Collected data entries
• • •

Lemma length_set_bit bs i : length (set_bit bs i) = length bs.
Proof. apply length_alter. Qed.

Lemma get_set_bit bs i j :
  (i / 8 < length bs)%nat →
  get_bit (set_bit bs i) j = bool_decide (i = j) || get_bit bs j.
Proof.
  intros Hi. rewrite !get_bit_testbit. unfold set_bit.
  destruct (decide (i / 8 = j / 8)%nat) as [Hd|Hd].
  - rewrite <- Hd, list_lookup_alter_eq.
    destruct (lookup_lt_is_Some_2 bs (i / 8)%nat Hi) as [b Hb]. rewrite Hb.
    cbn [fmap option_fmap option_map default from_option id].
    rewrite Z.lor_spec, Z.shiftl_1_l, Z.pow2_bits_eqb by lia.
    rewrite orb_comm. f_equal.
    pose proof (Nat.div_mod_eq i 8). pose proof (Nat.div_mod_eq j 8).
    case_bool_decide; [subst; apply Z.eqb_refl|apply Z.eqb_neq; lia].
  - rewrite list_lookup_alter_ne by done.
    rewrite bool_decide_eq_false_2; [done|by intros ->].
Qed.

Lemma get_bit_zero n i : get_bit (replicate n 0) i = false.
Proof.
  rewrite get_bit_testbit.
  destruct (replicate n 0 !! (i / 8)%nat) as [b|] eqn:Hb; [|by rewrite Z.bits_0].
  apply lookup_replicate in Hb as [-> _]. apply Z.bits_0.
Qed.

(** The population count of a bitmap is the number of its set positions. *)
Lemma count_ones_set_bits bs :
  count_ones bs = length (set_bits bs (8 * length bs)).
Proof.
  unfold set_bits. induction bs as [|b bs IH]; [done|].
  replace (8 * length (b :: bs))%nat with (8 + 8 * length bs)%nat by (cbn; lia).
  rewrite seq_app, filter_app, length_app.
  rewrite (length_filter_seq_shift _ 8 0).
  change (count_ones (b :: bs)) with (u8_count_ones b + count_ones bs)%nat.
  rewrite IH. f_equal.
  - unfold u8_count_ones. f_equal. apply list_filter_ext.
    intros i Hi%elem_of_seq.
    rewrite get_bit_testbit, Nat.div_small, Nat.mod_small by lia. done.
  - f_equal. apply list_filter_iff. intros i.
    rewrite !get_bit_testbit.
    replace (8 + i)%nat with (i + 1 * 8)%nat by lia.
    rewrite Nat.div_add, Nat.Div0.mod_add, Nat.add_1_r by done.
    done.
Qed.

Lemma set_bits_full bs n :
  (∀ i, (n ≤ i)%nat → get_bit bs i = false) → (n ≤ 8 * length bs)%nat →
  set_bits bs (8 * length bs) = set_bits bs n.
Proof.
  intros Hz Hn. unfold set_bits.
  replace (8 * length bs)%nat with (n + (8 * length bs - n))%nat by lia.
  rewrite seq_app, filter_app.
  rewrite (list_filter_none _ (seq (0 + n) _)); [by rewrite app_nil_r|].
  intros i Hi%elem_of_seq. rewrite Hz by lia. done.
Qed.

(** The loop [for (i, b) in bs.enumerate() { if b { bitmap[i / 8] |= 1 << (i % 8) } }]
    over a fresh [vec![0u8; n.div_ceil(8)]], which builds the signer bitmaps of
    micro and macro certificates. *)
Fixpoint mark (i : nat) (bs : list bool) (bitmap : bytes) : bytes :=
  match bs with
  | [] => bitmap
  | b :: bs => mark (S i) bs (if b then set_bit bitmap i else bitmap)
  end.
Definition bitmap_of (bs : list bool) : bytes :=
  mark 0 bs (replicate (div_ceil8 (length bs)) 0).

Lemma length_mark i bs bitmap : length (mark i bs bitmap) = length bitmap.
Proof.
  revert i bitmap. induction bs as [|[] bs IH]; intros i bitmap; cbn; [done| |done].
  by rewrite IH, length_set_bit.
Qed.

Lemma length_bitmap_of bs : length (bitmap_of bs) = div_ceil8 (length bs).
Proof. unfold bitmap_of. by rewrite length_mark, length_replicate. Qed.

Lemma get_mark i bs bitmap (j : nat) :
  (div_ceil8 (i + length bs) ≤ length bitmap)%nat →
  get_bit (mark i bs bitmap) j =
    (if decide (i ≤ j)%nat then default false (bs !! (j - i)%nat) else false) || get_bit bitmap j.
Proof.
  revert i bitmap. induction bs as [|b bs IH]; intros i bitmap Hl; cbn [mark].
  { by case_decide. }
  cbn [length] in Hl. rewrite IH; last first.
  { replace (S i + length bs)%nat with (i + S (length bs))%nat by lia.
    destruct b; by rewrite ?length_set_bit. }
  assert (Hi : (i / 8 < length bitmap)%nat).
  { eapply Nat.lt_le_trans; [|exact Hl]. apply div_ceil8_lt. lia. }
  assert (Hg : get_bit (if b then set_bit bitmap i else bitmap) j =
               (b && bool_decide (i = j)) || get_bit bitmap j).
  { destruct b; [by rewrite get_set_bit|done]. }
  rewrite Hg, orb_assoc. f_equal.
  destruct (decide (i = j)) as [<-|Hne].
  - rewrite bool_decide_eq_true_2, andb_true_r, decide_False, decide_True by lia.
    by rewrite Nat.sub_diag.
  - rewrite bool_decide_eq_false_2, andb_false_r, orb_false_r by done.
    destruct (decide (S i ≤ j)%nat).
    + rewrite decide_True by lia. by replace (j - i)%nat with (S (j - S i)) by lia.
    + by rewrite decide_False by lia.
Qed.

Lemma get_bitmap_of bs j : get_bit (bitmap_of bs) j = default false (bs !! j).
Proof.
  unfold bitmap_of. rewrite get_mark by by rewrite length_replicate.
  rewrite get_bit_zero, orb_false_r, decide_True by lia. by rewrite Nat.sub_0_r.
Qed.

(** The population count of a built bitmap is the number of marked entries. *)
Lemma set_bits_bitmap_of bs (n : nat) : n = length bs →
  set_bits (bitmap_of bs) n = filter (λ i, default false (bs !! i) = true) (seq 0 n).
Proof. intros ->. apply list_filter_ext. intros i _. by rewrite get_bitmap_of. Qed.

Lemma length_filter_lookup bs :
  length (filter (λ i : nat, default false (bs !! i) = true) (seq 0 (length bs))) =
  length (filter (λ b, b = true) bs).
Proof.
  induction bs as [|b bs IH]; [done|]. cbn [length seq].
  rewrite !filter_cons.
  change (seq 1 (length bs)) with (seq (1 + 0) (length bs)).
  assert (Hs : length (filter (λ i : nat, default false ((b :: bs) !! i) = true)
      (seq (1 + 0) (length bs))) = length (filter (λ b, b = true) bs)).
  { rewrite length_filter_seq_shift. rewrite <- IH. done. }
  repeat case_decide; cbn [length]; rewrite ?Hs; cbn in *; congruence.
Qed.

Lemma count_ones_bitmap_of bs :
  count_ones (bitmap_of bs) = length (filter (λ b, b = true) bs).
Proof.
  rewrite count_ones_set_bits, (set_bits_full _ (length bs)).
  - by rewrite set_bits_bitmap_of, length_filter_lookup.
  - intros i Hi. rewrite get_bitmap_of. by rewrite lookup_ge_None_2.
  - rewrite length_bitmap_of. unfold div_ceil8.
    pose proof (Nat.div_mod_eq (length bs + 7) 8).
    pose proof (Nat.mod_upper_bound (length bs + 7) 8). lia.
Qed.

(** [struct Bitmap] of [bls/bitmap.rs] *)
Module Bitmap.
Record t := Mk { bm_bytes : bytes; bm_bits : nat }.

Definition new (bits : nat) : t := Mk (replicate (div_ceil8 bits) 0) bits.

Definition as_bytes (b : t) : bytes := bm_bytes b.

Definition from_bytes (bs : bytes) (bits : nat) : outcome CryptoError t :=
  if bool_decide (length bs ≠ div_ceil8 bits)
  then Err (BitmapLength (length bs * 8) bits)
  else Ok (Mk bs bits).

Definition len (b : t) : nat := bm_bits b.
Definition is_empty (b : t) : bool := bool_decide (bm_bits b = 0%nat).
Definition bm_count_ones (b : t) : nat := count_ones (bm_bytes b).

Definition set (b : t) (i : nat) : outcome CryptoError t :=
  if bool_decide (bm_bits b ≤ i)%nat then Err (BitmapLength (bm_bits b) (i + 1))
  else if bool_decide (length (bm_bytes b) ≤ i / 8)%nat then Panic
  else Ok (Mk (set_bit (bm_bytes b) i) (bm_bits b)).

Definition get (b : t) (i : nat) : outcome CryptoError bool :=
  if bool_decide (bm_bits b ≤ i)%nat then Err (BitmapLength (bm_bits b) (i + 1))
  else if bool_decide (length (bm_bytes b) ≤ i / 8)%nat then Panic
  else Ok (get_bit (bm_bytes b) i).
(* ===== verification/Toy.v ===== *)
(** A concrete instance of the third-party primitives, on which the witnesses
    of the theorems are evaluated.

    The hash is a polynomial hash onto 32 bytes; a key is an integer, and a
    signature is the sum of the keys that signed together with what they
    signed, so that aggregation adds keys as BLS aggregation adds points.
    Nothing is assumed of this instance beyond what its lemmas prove. *)

From S2P Require Import Prelude Bytes Types Crypto.
Open Scope Z_scope.

Definition toy_mask : Z := Eval vm_compute in 2 ^ 256 - 1.
Definition toy_digest (bs : bytes) : Z :=
  Z.land (foldl (λ acc b, Z.land (acc * 1000003 + b + 1) toy_mask) 7 bs
   * 0x9E3779B97F4A7C15F39CC0605CEDC8341082276BF3A27251F86C6A11D0C18E95) toy_mask.

Definition toy_hash (bs : bytes) : Hash32 := MkHash32 (be_bytes 32 (toy_digest bs)).

(** A length-prefixed packing of fields. *)
Definition pack (fields : list bytes) : bytes :=
  mjoin ((λ f, Z.of_nat (length f) :: f) <$> fields).

Definition toy_uncompress (bs : bytes) : option (Z * bytes) :=
  match bs with [] => None | k :: e => Some (k, e) end.

Definition toy_aggregate (sigs : list (Z * bytes)) : option (Z * bytes) :=
  match sigs with
  | [] => None
  | (k, e) :: rest =>
      if forallb (λ s : Z * bytes, bool_decide (s.2 = e)) rest
      then Some (foldr Z.add 0 (sigs.*1), e) else None
  end.

#[global] Instance toy : Primitives := {|
  blake3 := toy_hash;
  blst_sk := Z; blst_pk := Z; blst_sig := Z * bytes;
  blst_key_gen := λ ikm, match ikm with [] => None | b :: _ => Some b end;
  blst_sk_to_pk := λ sk, sk;
  blst_pk_compress := λ pk, [pk];
  blst_pk_uncompress := λ bs, match bs with [k] => Some k | _ => None end;
  blst_sig_compress := λ s, s.1 :: s.2;
  blst_sig_uncompress := toy_uncompress;
  blst_sign := λ sk msg dst, (sk, pack [dst; msg]);
  blst_verify := λ s msg dst pk, bool_decide (s = (pk, pack [dst; msg]));
  blst_sig_aggregate := toy_aggregate;
  blst_pk_aggregate := λ pks, Some (foldr Z.add 0 pks);
  ecvrf_verify_ok := λ pk alpha proof, bool_decide (vprf_bytes proof = pack [pk; alpha])
|}.

#[global] Instance toy_build : Build := false.

(** [n] validators of stake 1, the [i]-th with key [10 + i]. *)
Definition toy_id (i : nat) : ValidatorId := MkValidatorId (replicate 32 (Z.of_nat i)).
Definition toy_key (i : nat) : Z := 10 + i.
Definition toy_set (n : nat) : ValidatorSet :=
  MkValidatorSet 0
    ((λ i, MkValidatorEntry (toy_id i) (MkBlsPubkey [toy_key i]) VrfPubkey_zero 1
             (MkValidatorIdentity None None None)) <$> seq 0 n)
    n.

Lemma toy_aggregate_sum pks (sigs : list (Z * bytes)) msg dst :
  Forall2 (λ pk s, blst_verify s msg dst pk = true) pks sigs →
  foldr Z.add 0 (sigs.*1) = foldr Z.add 0 pks.
Proof.
  induction 1 as [|pk s pks sigs Hs _ IH]; [done|]. cbn in *.
  apply bool_decide_eq_true in Hs as ->. by rewrite IH.
Qed.

#[global] Instance toy_laws : BlsLaws.
Proof.
  split.
  - by intros [k e].
  - intros pks sigs msg dst agg Hall Hagg. exists (foldr Z.add 0 pks).
    split; [done|]. cbn. apply bool_decide_eq_true.
    pose proof (toy_aggregate_sum pks sigs msg dst Hall) as Hsum.
    destruct Hall as [|pk s pks sigs Hs _]; [done|]. cbn in Hagg, Hs.
    apply bool_decide_eq_true in Hs as ->. cbn in Hagg.
    destruct (forallb _ _); [|done]. injection Hagg as <-. by f_equal.
Qed.
(* ===== verification/Vrf.v ===== *)
(** [crates/crypto/src/vrf/ecvrf] and [kdf.rs]: the verifiable random function of RFC 9381
    over Edwards25519, and the key derivation from Blake3's keyed mode.

    The curve and SHA-512 ([curve25519-dalek], [sha2]) are the class [Curve]; the class
    [CurveLaws] says that the points are an abelian group of exponent eight times a prime and that
    compression is invertible.  A scalar is an integer modulo [order]. *)

From Stdlib Require Import Znumtheory.
From S2P Require Import Prelude Bytes Types Crypto Toy.
Open Scope Z_scope.

Class Curve := {
  sha512 : bytes → bytes;
  point : Type;
  point_eq_dec :: EqDecision point;
  p_identity : point;
  p_add : point → point → point;
  p_neg : point → point;
  (** Multiplication by an integer *)
  p_mul : Z → point → point;
  basepoint : point;
  compress : point → bytes;
  decompress : bytes → option point;
  (** The order of the base point *)
  order : Z;
}.

Class CurveLaws `{Curve} := {
  order_prime : prime order;
  order_odd : order ≠ 2;
  order_bound : order < 2 ^ 256;
  p_add_assoc p q r : p_add p (p_add q r) = p_add (p_add p q) r;
  p_add_comm p q : p_add p q = p_add q p;
  p_add_id p : p_add p_identity p = p;
  p_add_neg p : p_add p (p_neg p) = p_identity;
  p_mul_0 p : p_mul 0 p = p_identity;
  p_mul_1 p : p_mul 1 p = p;
  p_mul_add a b p : p_mul (a + b) p = p_add (p_mul a p) (p_mul b p);
  p_mul_mul a b p : p_mul (a * b) p = p_mul a (p_mul b p);
  p_mul_exponent p : p_mul (8 * order) p = p_identity;
  basepoint_order : p_mul order basepoint = p_identity;
  basepoint_ne : basepoint ≠ p_identity;
  length_compress p : length (compress p) = 32%nat;
  decompress_compress p : decompress (compress p) = Some p;
  length_sha512 m : length (sha512 m) = 64%nat;
  sha512_ok m : bytes_ok (sha512 m);
}.

(** [curve25519-dalek]'s ℓ *)
Definition ed25519_order : Z := 2 ^ 252 + 27742317777372353535851937790883648493.

(** ** [rfc9381.rs] *)

Definition SUITE : Z := 3.
Definition ZERO : Z := 0.
Definition ONE : Z := 1.
Definition TWO : Z := 2.
Definition THREE : Z := 3.

(** The three assignments to [lower] *)
Definition clamp (lower : bytes) : bytes :=
  let lower := alter (λ b, Z.land b 248) 0%nat lower in
  let lower := alter (λ b, Z.land b 63) 31%nat lower in
  alter (λ b, Z.lor b 64) 31%nat lower.

Record ParsedProof `{Curve} := MkParsedProof { pp_gamma : point; pp_c : Z; pp_s : Z }.

Section rfc9381.
Context `{Curve}.

(** [Scalar::from_bytes_mod_order], [from_canonical_bytes] and [to_bytes] *)
Definition scalar_mod_order (bs : bytes) : Z := of_le bs `mod` order.
Definition scalar_canonical (bs : bytes) : option Z :=
  if of_le bs <? order then Some (of_le bs) else None.
Definition scalar_bytes (s : Z) : bytes := le_bytes 32 s.

Definition p_sub (p q : point) : point := p_add p (p_neg q).
Definition mul_by_cofactor (p : point) : point := p_mul 8 p.
Definition is_small_order (p : point) : bool := bool_decide (mul_by_cofactor p = p_identity).

Definition expand_secret_key (seed : bytes) : Z * bytes :=
  let hash := sha512 seed in
  (scalar_mod_order (clamp (take 32 hash)), drop 32 hash).

Definition is_valid_curve_point (p : point) : bool :=
  negb (bool_decide (p = p_identity)) && negb (is_small_order p).

Definition interpret_hash_value_as_a_point (hash : bytes) : option point :=
  let at' i := nth i hash 0 in
  let is_invalid :=
    forallb (λ b, b =? 255) (take 30 (drop 1 hash)) &&
    ((at' 31%nat =? 255) || (at' 31%nat =? 127)) &&
    bool_decide ((256 - at' 0%nat) `mod` 256 ∈ [1; 3; 4; 5; 9; 10; 13; 14; 15; 16]) in
  if is_invalid then None else decompress hash.

(** The loop over the counters, from [counter] *)
Fixpoint try_counters (counters : list Z) (pk_bytes alpha : bytes) : option point :=
  match counters with
  | [] => None
  | counter :: counters =>
      let hash := sha512 ([SUITE; ONE] ++ pk_bytes ++ alpha ++ [counter; ZERO]) in
      match interpret_hash_value_as_a_point (take 32 hash) with
      | Some p =>
          let result := mul_by_cofactor p in
          if is_valid_curve_point result then Some result
          else try_counters counters pk_bytes alpha
      | None => try_counters counters pk_bytes alpha
      end
  end.
Definition encode_to_curve (pk_bytes alpha : bytes) : option point :=
  try_counters (seqZ 0 256) pk_bytes alpha.

Definition scalar_from_nonce (nonce h_point_bytes : bytes) : Z :=
  scalar_mod_order (sha512 (nonce ++ h_point_bytes)).

Definition hash_points (pk_bytes h_point_bytes : bytes) (points : list point) : Z :=
  let hash := sha512 ([SUITE; TWO] ++ pk_bytes ++ h_point_bytes ++
                      mjoin (compress <$> points) ++ [ZERO]) in
  scalar_mod_order (take 16 hash ++ replicate 16 0).

Definition gamma_to_hash32 (gamma : point) : bytes :=
  take 32 (sha512 ([SUITE; THREE] ++ compress (mul_by_cofactor gamma) ++ [ZERO])).

(** [parse_proof] of the 80 bytes of a proof *)
Definition parse_proof (bs : bytes) : option ParsedProof :=
  match decompress (take 32 bs) with
  | None => None
  | Some gamma =>
      if negb (is_valid_curve_point gamma) then None
      else match scalar_canonical (drop 48 bs) with
           | None => None
           | Some s => Some (MkParsedProof _ gamma
                               (scalar_mod_order (take 16 (drop 32 bs) ++ replicate 16 0)) s)
           end
  end.

Definition pack_proof (gamma : point) (c s : Z) : bytes :=
  compress gamma ++ take 16 (scalar_bytes c) ++ scalar_bytes s.

(** Scalars are added and multiplied modulo the order; the [expect] is a panic. *)
Definition prove_internal (sk : Z) (nonce pk_bytes alpha : bytes) : outcome CryptoError bytes :=
  match encode_to_curve pk_bytes alpha with
  | None => Panic
  | Some h_point =>
      let h_bytes := compress h_point in
      let k := scalar_from_nonce nonce h_bytes in
      let gamma := p_mul sk h_point in
      let u := p_mul k basepoint in
      let v := p_mul k h_point in
      let c := hash_points pk_bytes h_bytes [gamma; u; v] in
      let s := (k + c * sk) `mod` order in
      Ok (pack_proof gamma c s)
  end.

Definition verify_internal (pk_point : point) (pk_bytes alpha : bytes) (proof : ParsedProof)
  : bool :=
  match encode_to_curve pk_bytes alpha with
  | None => false
  | Some h_point =>
      let h_bytes := compress h_point in
      let u := p_sub (p_mul (pp_s proof) basepoint) (p_mul (pp_c proof) pk_point) in
      let v := p_sub (p_mul (pp_s proof) h_point) (p_mul (pp_c proof) (pp_gamma proof)) in
      let c_prime := hash_points pk_bytes h_bytes [pp_gamma proof; u; v] in
      bool_decide (pp_c proof = c_prime)
  end.

Definition decompress_pubkey (pk_bytes : bytes) : option point :=
  match decompress pk_bytes with
  | None => None
  | Some p => if is_small_order p then None else Some p
  end.

(** ** [ecvrf/mod.rs] *)

Record VrfKey := MkVrfKey { sk_scalar : Z; vk_nonce : bytes; pk_compressed : bytes }.

Definition VrfKey_from_seed (seed : bytes) : VrfKey :=
  let '(sk, nonce) := expand_secret_key seed in
  MkVrfKey sk nonce (compress (p_mul sk basepoint)).
Definition VrfKey_pubkey (key : VrfKey) : bytes := pk_compressed key.

Definition vrf_prove (key : VrfKey) (alpha : bytes) : outcome CryptoError (VrfProof * Hash32) :=
  proof_bytes ← prove_internal (sk_scalar key) (vk_nonce key) (VrfKey_pubkey key) alpha;
  match parse_proof proof_bytes with
  | None => Panic
  | Some parsed => Ok (MkVrfProof proof_bytes, MkHash32 (gamma_to_hash32 (pp_gamma parsed)))
  end.

Definition vrf_verify (pk_bytes alpha : bytes) (proof : VrfProof) : outcome CryptoError Hash32 :=
  match decompress_pubkey pk_bytes with
  | None => Err VrfVerifyFailed
  | Some pk_point =>
      match parse_proof (vprf_bytes proof) with
      | None => Err VrfVerifyFailed
      | Some parsed =>
          if negb (verify_internal pk_point pk_bytes alpha parsed) then Err VrfVerifyFailed
          else Ok (MkHash32 (gamma_to_hash32 (pp_gamma parsed)))
      end
  end.
End rfc9381.

(** ** The group *)

Section group.
Context `{CurveLaws}.

(** The subgroup of prime order *)
Definition torsion_free (p : point) : Prop := p_mul order p = p_identity.

Lemma order_pos : 1 < order.
Proof. apply order_prime. Qed.

Lemma p_mul_identity a : p_mul a p_identity = p_identity.
Proof. by rewrite <- (p_mul_0 basepoint), <- p_mul_mul, Z.mul_0_r. Qed.

Lemma p_mul_comm a b p : p_mul a (p_mul b p) = p_mul b (p_mul a p).
Proof. by rewrite <- !p_mul_mul, Z.mul_comm. Qed.

Lemma torsion_free_mul a p : torsion_free p → torsion_free (p_mul a p).
Proof. unfold torsion_free. intros Hp. by rewrite p_mul_comm, Hp, p_mul_identity. Qed.

Lemma torsion_free_cofactor p : torsion_free (mul_by_cofactor p).
Proof. unfold torsion_free, mul_by_cofactor. by rewrite <- p_mul_mul, Z.mul_comm, p_mul_exponent. Qed.

Lemma p_mul_mod a p : torsion_free p → p_mul (a `mod` order) p = p_mul a p.
Proof.
  intros Hp. pose proof order_pos.
  rewrite (Z.div_mod a order) at 2 by lia.
  by rewrite p_mul_add, (Z.mul_comm order), p_mul_mul, Hp, p_mul_identity, p_add_id.
Qed.

(** An integer that kills a point of the prime subgroup is a multiple of the order. *)
Lemma p_mul_kills a p :
  torsion_free p → p ≠ p_identity → p_mul a p = p_identity → (order | a).
Proof.
  intros Hp Hne Ha. destruct (Zdivide_dec order a) as [Hd|Hd]; [done|].
  apply prime_rel_prime in Hd; [|apply order_prime].
  apply rel_prime_sym, rel_prime_bezout in Hd as [u v Huv].
  destruct Hne. rewrite <- (p_mul_1 p), <- Huv, p_mul_add, !p_mul_mul.
  by rewrite Ha, Hp, !p_mul_identity, p_add_id.
Qed.

Lemma order_not_divides_8 : ¬ (order | 8).
Proof.
  intros Hd. change 8 with (2 * (2 * 2)) in Hd.
  assert (¬ (order | 2)) as H2.
  { intros H2. apply prime_div_prime in H2; [|apply order_prime|apply prime_2]. by apply order_odd. }
  apply prime_mult in Hd as [?|[?|?]%prime_mult]; [done|done|done|apply order_prime..].
Qed.

Lemma torsion_free_valid p :
  torsion_free p → p ≠ p_identity → is_valid_curve_point p = true.
Proof.
  intros Hp Hne. unfold is_valid_curve_point, is_small_order.
  rewrite bool_decide_false by done. rewrite bool_decide_false; [done|].
  intros H8. by apply order_not_divides_8, (p_mul_kills 8 p).
Qed.

Lemma p_mul_valid a p :
  torsion_free p → p ≠ p_identity → 0 < a < order → is_valid_curve_point (p_mul a p) = true.
Proof.
  intros Hp Hne Ha. apply torsion_free_valid; [by apply torsion_free_mul|].
  intros Hk. apply p_mul_kills in Hk; [|done..]. apply Z.divide_pos_le in Hk; lia.
Qed.

Lemma p_sub_add p q : p_sub (p_add p q) q = p.
Proof.
  unfold p_sub. by rewrite <- p_add_assoc, p_add_neg, p_add_comm, p_add_id.
Qed.

(** The equation behind the verifier: with [s = k + c x], subtracting [c (x P)] from [s P]
    leaves [k P]. *)
Lemma response_cancels k c x p :
  torsion_free p →
  p_sub (p_mul ((k + c * x) `mod` order) p) (p_mul c (p_mul x p)) = p_mul k p.
Proof. intros Hp. by rewrite p_mul_mod, p_mul_add, p_mul_mul, p_sub_add. Qed.

Lemma encode_to_curve_Some pk alpha h :
  encode_to_curve pk alpha = Some h → torsion_free h ∧ h ≠ p_identity.
Proof.
  unfold encode_to_curve. induction (seqZ 0 256) as [|i l IH]; [done|]. cbn [try_counters].
  destruct (interpret_hash_value_as_a_point _) as [p|]; [|by apply IH].
  destruct (is_valid_curve_point (mul_by_cofactor p)) eqn:Hv; [|by apply IH].
  intros [= <-]. split; [apply torsion_free_cofactor|].
  unfold is_valid_curve_point in Hv. apply andb_true_iff in Hv as [Hv _].
  by apply negb_true_iff, bool_decide_eq_false in Hv.
Qed.

(** *** Encodings *)

Lemma of_le_app l1 l2 : of_le (l1 ++ l2) = of_le l1 + 256 ^ length l1 * of_le l2.
Proof.
  induction l1 as [|b l1 IH]; cbn [of_le app length]; [lia|].
  rewrite IH, Nat2Z.inj_succ, Z.pow_succ_r by lia. lia.
Qed.

Lemma of_le_zeros l n : of_le (l ++ replicate n 0) = of_le l.
Proof.
  rewrite of_le_app. assert (of_le (replicate n 0) = 0) as -> by (induction n; cbn; lia). lia.
Qed.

• • •

_Aim of the task:_
Each line that contains the string "modulo" should be copied from the data above.

_Answer for the task:_
    compression is invertible.  A scalar is an integer modulo [order]. *)
(** Scalars are added and multiplied modulo the order; the [expect] is a panic. *)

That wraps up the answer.